1.    Interpersonal attraction amongst students.  “Attraction” here is not sexual, it’s the general gravitational pull of one person upon another, and according to psychology that’s highly correlated to familiarity with a person.  For instance, I’m attracted to Vicki Davis not because I’d like to take her on a date to the Olive Garden, but because she occupies my RSS reader, my Twitter, and my Facebook status updates.  Everywhere I go online, I see her.  If I walked into a digital bar in Second Life, I’d probably go over to her table first and make fun of all the other avatars that I’m not familiar with.  Students spend half a semester just getting comfortable with one another.  This would be greatly accelerated with a CourseFeed.

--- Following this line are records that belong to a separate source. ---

(** When the write of the status fails after the ballot was stored, the
    voter is not marked and a second request of the same voter is
    accepted: two ballots are stored for one voter. *)
Theorem failed_status_write_allows_second_vote
    (now1 now2 : string) (p : VoteRequest) (w : world) :
  rejection p (db w) = None ->
  let k := length (trace w) in
  let faulty := fun i => Nat.eqb i (k + 4) in
  let r1 := run faulty (cast_vote now1 p) w in
  let r2 := run faulty (cast_vote now2 p) (snd r1) in
  fst r1 = inr StoreError /\ fst r2 = inl true /\
  vote (db (snd r2)) =
    vote (db w) ++ [{| candidate_id := vr_candidate_id p |};
                    {| candidate_id := vr_candidate_id p |}].
Proof.
  intros Hrej k faulty r1 r2.
  pose proof (proj1 (rejection_None p (db w)) Hrej) as (He & Hv & Hc).
  assert (F : forall i, (i < 4)%nat -> faulty (k + i)%nat = false).
  { intros i Hi. subst faulty. cbn. apply Nat.eqb_neq. lia. }
  assert (F4 : faulty (k + 4)%nat = true) by (subst faulty; cbn; apply Nat.eqb_refl).
  assert (G : forall i, (4 < i)%nat -> faulty (k + i)%nat = false).
  { intros i Hi. subst faulty. cbn. apply Nat.eqb_neq. lia. }
  assert (H1 : r1 = (inr StoreError,
                     {| db := append_vote {| candidate_id := vr_candidate_id p |} (db w);
                        trace := trace w ++ accepted_accesses |})).
  { subst r1. revert He Hv Hc. unfold eligible_voter, voted, resolves, cast_vote, objid.
    rewrite run_call. fold k. rewrite <- (Nat.add_0_r k) at 1. rewrite (F 0%nat) by lia.
    cbn [perform fst snd db trace].
    destruct (lookup_voter (vr_nim p) (voter (db w))) as [v|]; [|discriminate].
    intros ->. cbn [negb].
    rewrite run_call. cbn [trace]. rewrite length_app. cbn [length]. fold k.
    rewrite (F 1%nat) by lia. cbn [perform fst snd db trace].
    intros ->.
    destruct (Bson.parse (vr_candidate_id p)) as [o|]; [|discriminate].
    intros Hf. rewrite run_call. cbn [trace].
    rewrite !length_app. cbn [length]. fold k.
    replace (k + 1 + 1)%nat with (k + 2)%nat by lia. rewrite (F 2%nat) by lia.
    cbn [perform fst snd db trace]. rewrite Hf. cbn [negb].
    rewrite run_call. cbn [trace]. rewrite !length_app. cbn [length]. fold k.
    replace (k + 1 + 1 + 1)%nat with (k + 3)%nat by lia. rewrite (F 3%nat) by lia.
    cbn [perform fst snd db trace].
    rewrite run_call. cbn [trace]. rewrite !length_app. cbn [length]. fold k.
    replace (k + 1 + 1 + 1 + 1)%nat with (k + 4)%nat by lia. rewrite F4.
    unfold see, accepted_accesses. cbn [db trace access_of]. by rewrite <- !app_assoc. }
  assert (H2 : r2 = (inl true,
                     {| db := voted_db (vr_nim p) now2 (vr_candidate_id p)
                                (append_vote {| candidate_id := vr_candidate_id p |} (db w));
                        trace := (trace w ++ accepted_accesses) ++ accepted_accesses |})).
  { subst r2. rewrite H1. cbn [snd]. unfold accepted_accesses.
    revert He Hv Hc. unfold eligible_voter, voted, resolves, cast_vote, objid.
    rewrite run_call. cbn [trace db]. rewrite length_app. cbn [length accepted_accesses].
    fold k. rewrite (G 5%nat) by lia.
    cbn [perform fst snd db trace append_vote voter voterstatus candidate].
    destruct (lookup_voter (vr_nim p) (voter (db w))) as [v|]; [|discriminate].
    intros ->. cbn [negb].
    rewrite run_call. cbn [trace db]. rewrite !length_app. cbn [length]. fold k.
    replace (k + 5 + 1)%nat with (k + 6)%nat by lia. rewrite (G 6%nat) by lia.
    cbn [perform fst snd db trace append_vote voter voterstatus candidate].
    intros ->.
    destruct (Bson.parse (vr_candidate_id p)) as [o|]; [|discriminate].
    intros Hf. rewrite run_call. cbn [trace db].
    rewrite !length_app. cbn [length]. fold k.
    replace (k + 5 + 1 + 1)%nat with (k + 7)%nat by lia. rewrite (G 7%nat) by lia.
    cbn [perform fst snd db trace append_vote voter voterstatus candidate].
    rewrite Hf. cbn [negb].
    rewrite run_call. cbn [trace db]. rewrite !length_app. cbn [length]. fold k.
    replace (k + 5 + 1 + 1 + 1)%nat with (k + 8)%nat by lia. rewrite (G 8%nat) by lia.
    cbn [perform fst snd db trace].
    rewrite run_call. cbn [trace db]. rewrite !length_app. cbn [length]. fold k.
    replace (k + 5 + 1 + 1 + 1 + 1)%nat with (k + 9)%nat by lia. rewrite (G 9%nat) by lia.
    cbn [perform fst snd db trace run].
    unfold voted_db, accepted_accesses. cbn [access_of].
    f_equal. f_equal. by rewrite <- !app_assoc. }
  rewrite H2, H1. cbn [fst snd db voted_db set_voterstatus append_vote vote].
  repeat split. by rewrite <- app_assoc.
Qed.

2.    Aggregating casually shared content, asynchronously.  Schools still haven’t figured this one out – the world has moved from a “synchronous” model where everyone has to be present at the same time, to an “asynchronous” one where I do my bit at my convenience and you do your bit at yours.  As is, if you are going to share something with the class, they all need to be in class.  Absent ones – they won’t know.  Ones that aren’t paying attention, they won’t get it.  I know, I know, they stiffs in the administration pay for some system you don’t use that can handle some asynchronous information distribution. But, students don’t log in so it’s useless.   But they don’t log in because the content there is generally formal and unidirectional (coming from you, cough (boring) cough).  Kids want to share and publish themselves.  They’re doing it everywhere online and guess what, right now you nor your class are included in the fun.

There are my reasons.  Take’em or leave em.  Oh, and follow me on FriendFeed, I’m lonely over there.   Oops, one more thing, join the Classroom 2.0 Room.

2 Responses to “Feeds in the Educational Context”

  1. Jason Wrage June 4, 2008 at 9:15 pm #

    Hi Michael,

    I must admit my newb status: I’ve only recently delved into the social web. However, I do feel that I am starting to “get it.” I can see the power and potential of integrating teaching & learning with the social web. You are ahead of the curve here.

    I found this statement that you made particularly profound:
    “Aggregating casually shared content, asynchronously.”

    Dissecting this a bit…

    Aggregating: centralizing access to diverse and copious data

    Casually shared: producers of content focus on its creation versus its presentation and delivery; consumers assign relevancy

    Asynchronously: key for both human and machine “scalability”

    Your statement will go far in attempting to explain my personal revelations about the social web to others who haven’t yet “got it.” And I hope that it goes even further in motivating the community to look at the social web as a pivotal tool in next generation educational technology.